Brief.
Check each line of the data below for the string "rewrite", then report how many lines have it and nothing else.

Source data.
(** ** The attention penalty *)

(** C1, at the failing input.  The penalty of [build_model] does not look
    at the numbers of steps and locations of the model.  For the small
    model (one step, two locations, so T/L = 1/2) with [alpha_c = 1], one
    image and a caption that is all padding, the attention is uniform and
    the total mass of each location is 1/2: the penalty of the spec is 0,
    the code adds 2 (16/196 - 1/2)^2, which is then the whole loss. *)
Theorem penalty_target_is_constant :
  (forall (E : Engine) (self : Config) (T' L' : nat) (l : list mat),
      alpha_reg (with_steps_locations self T' L') l = alpha_reg self l) /\
  tiny_model true false 1 false false = Ok (tiny true false 1 false false) /\
  exists outs,
    model_outs (tiny true false 1 false false)
      (tiny_weights (tiny true false 1 false false)) two_locations start_pad
      keep_all = Ok outs /\
    alpha_reg (tiny true false 1 false false) (map out_alpha outs)
    = Ok (2 * ((4 / 49 - 1 / 2) * (4 / 49 - 1 / 2)))%R /\
    alpha_reg_spec (tiny true false 1 false false) (map out_alpha outs)
    = Ok 0%R /\
    build_model (tiny true false 1 false false)
      (tiny_weights (tiny true false 1 false false)) two_locations start_pad
      keep_all
    = Ok (2 * ((4 / 49 - 1 / 2) * (4 / 49 - 1 / 2)))%R.
Proof.
  split; [reflexivity|]. split; [apply tiny_model_stores|].
  eexists. split; [run_reals; reflexivity|].
  split; [|split].
  - run_reals. f_equal. lra.
  - run_reals. f_equal. unfold Q2R. cbn. lra.
  - run_reals. f_equal. lra.
Qed.

(** ** Padding *)

Lemma nth_map_in_range {A B : Type} (f : A -> B) (l : list A) (t : nat)
    (d : A) (d' : B) :
  t < length l -> nth t (map f l) d' = f (nth t l d).
Proof.
  intros Ht. rewrite (nth_indep (map f l) d' (f d)).
  - apply map_nth.
  - rewrite length_map. exact Ht.
Qed.

Lemma agree_on_unmasked_eq (self : Config) (c1 c2 : list (list Z)) :
  agree_on_unmasked self c1 c2 -> c1 = c2.
Proof.
  induction 1 as [|r1 r2 c1 c2 [Hhd Htl] _ IH]; [reflexivity|].
  f_equal; [|exact IH].
  assert (Hskip : skipn 1 r1 = skipn 1 r2).
  { induction Htl as [|a c l1 l2 Hac _ IHl]; [reflexivity|].
    f_equal; [|exact IHl].
    destruct (Z.eq_dec a (_null self)) as [Ha | Ha].
    - destruct (Z.eq_dec c (_null self)) as [Hc | Hc]; [congruence|].
      apply Hac. right. exact Hc.
    - apply Hac. left. exact Ha. }
  destruct r1 as [|a1 r1], r2 as [|a2 r2]; cbn in Hhd; try congruence.
  change (r1 = r2) in Hskip. congruence.
Qed.

(** what the loss of a step reads of the logits: the rows of the images
    whose target is not the null index *)
Lemma masked_logits_unread {E : Engine} (self : Config) (t : nat) :
  forall (captions : list (list Z)) (logits1 logits2 : mat),
    Forall (fun caption => S t < length caption) captions ->
    Forall2 (fun rows caption =>
               nth (S t) caption 0%Z <> _null self -> fst rows = snd rows)
      (combine logits1 logits2) captions ->
    length logits1 = length logits2 ->
    softmax_loss logits1 (col 0%Z t (captions_out captions))
      (col false t (caption_mask self (captions_out captions)))
    = softmax_loss logits2 (col 0%Z t (captions_out captions))
        (col false t (caption_mask self (captions_out captions))).
Proof.
  intros captions logits1 logits2 Hwide Hrows Hlen.
  unfold softmax_loss, col, caption_mask, captions_out. f_equal.
  revert logits1 logits2 Hrows Hlen.
  induction Hwide as [|caption captions Hcap _ IH]; intros logits1 logits2 Hrows Hlen.
  - destruct logits1, logits2; reflexivity.
  - destruct logits1 as [|r1 logits1], logits2 as [|r2 logits2];
      try discriminate; [reflexivity|].
    cbn [combine] in Hrows. inversion Hrows as [|? ? ? ? Hrow Hrest]; subst.
    cbn [map combine map2]. f_equal.
    + unfold masked_entropy. cbn [fst snd].
      assert (Hin : t < length (skipn 1 caption))
        by (rewrite length_skipn; lia).
      rewrite (nth_map_in_range _ (skipn 1 caption) t 0%Z false Hin).
      assert (Hnth : nth t (skipn 1 caption) 0%Z = nth (S t) caption 0%Z)
        by (destruct caption; [destruct t|]; reflexivity).
      rewrite Hnth.
      destruct (nth (S t) caption 0 =? _null self)%Z eqn:Hnull; [reflexivity|].
      cbn [negb]. apply Z.eqb_neq in Hnull. cbn [fst snd] in Hrow.
      rewrite (Hrow Hnull). reflexivity.
    + apply IH; [exact Hrest | cbn in Hlen; lia].
Qed.



(** * Further properties of the constructor *)

Section ConstructorCases.
Variables (vocab : gmap string Z) (dim_feature : list nat) (dim_embed dim_hidden : nat)
  (n_time_step : option nat) (cell : string) (p2o c2o : bool) (ac : Q)
  (sel drop : bool).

Expected answer.
6